**INSTRUCTIONS FOR THE TASK:** In the entries below, every line that contains "Some" must be located and copied.

◆ ◆ ◆ ◆ ◆ ◆ ◆

(* ===== verification/SelfTest.v ===== *)
(** selftest.c: the test program of the library, function by function.  Its
    parts that need only memory are run on the model in [SelfTheorems]. *)

From S2P Require Import Prelude Types Machine StringOps RegexOps ListOps HashOps PasswdOps FileOps.
From S2P Require Import UidMapOps InetOps DnsOps SocketOps SessionOps ProcessOps TestOps.

Open Scope Z_scope.

(** * Strings *)

Definition check (b : bool) : M unit := when (negb b) (throw "error").

(** From [str_cpy()] to [str_cpy() - empty src]. *)
Definition str_tests_copy (str str2 : ptr) : M unit :=
  try_ (start_test "str_cpy()");;
  try_ (str_truncate str);;
  try_ (str_cpy str (lit "xyz"));;
  expect_text str "xyz";;
  try_ (start_test "str_cat())");;
  try_ (str_truncate str);;
  try_ (str_cat str (lit "test"));;
  o ← get_str str;
  try_ (test_retval (to_signed 32 (str_len o)) 4);;
  try_ (start_test "str_chomp() #1");;
  try_ (str_cpy str (Some (CLit (B "." ++ [CR; LF]) 0)));;
  try_ (str_chomp str);;
  expect_text str ".";;
  try_ (start_test "str_chomp() #2");;
  try_ (str_cpy str (Some (CLit (B "." ++ [LF]) 0)));;
  try_ (str_chomp str);;
  expect_text str ".";;
  try_ (start_test "str_chomp() #3");;
  try_ (str_cpy str (Some (CLit (B "." ++ [CR]) 0)));;
  try_ (str_chomp str);;
  expect_text str ".";;
  try_ (start_test "str_copy()");;
  try_ (str_truncate str);;
  try_ (str_cat str (lit "test"));;
  try_ (str_copy str2 str);;
  expect_text str2 "test";;
  try_ (start_test "str_ncpy()");;
  try_ (str_truncate str);;
  try_ (str_ncpy str (lit "abcd") 3);;
  expect_text str "abc";;
  try_ (start_test "str_cpy() - empty src");;
  try_ (str_cpy str (lit "abc"));;
  try_ (str_cpy str (lit ""));;
  expect_text str "".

◆ ◆ ◆ ◆ ◆ ◆ ◆

**ANSWER TO THIS PROBLEM:**
  try_ (str_cpy str (Some (CLit (B "." ++ [CR; LF]) 0)));;
  try_ (str_cpy str (Some (CLit (B "." ++ [LF]) 0)));;
  try_ (str_cpy str (Some (CLit (B "." ++ [CR]) 0)));;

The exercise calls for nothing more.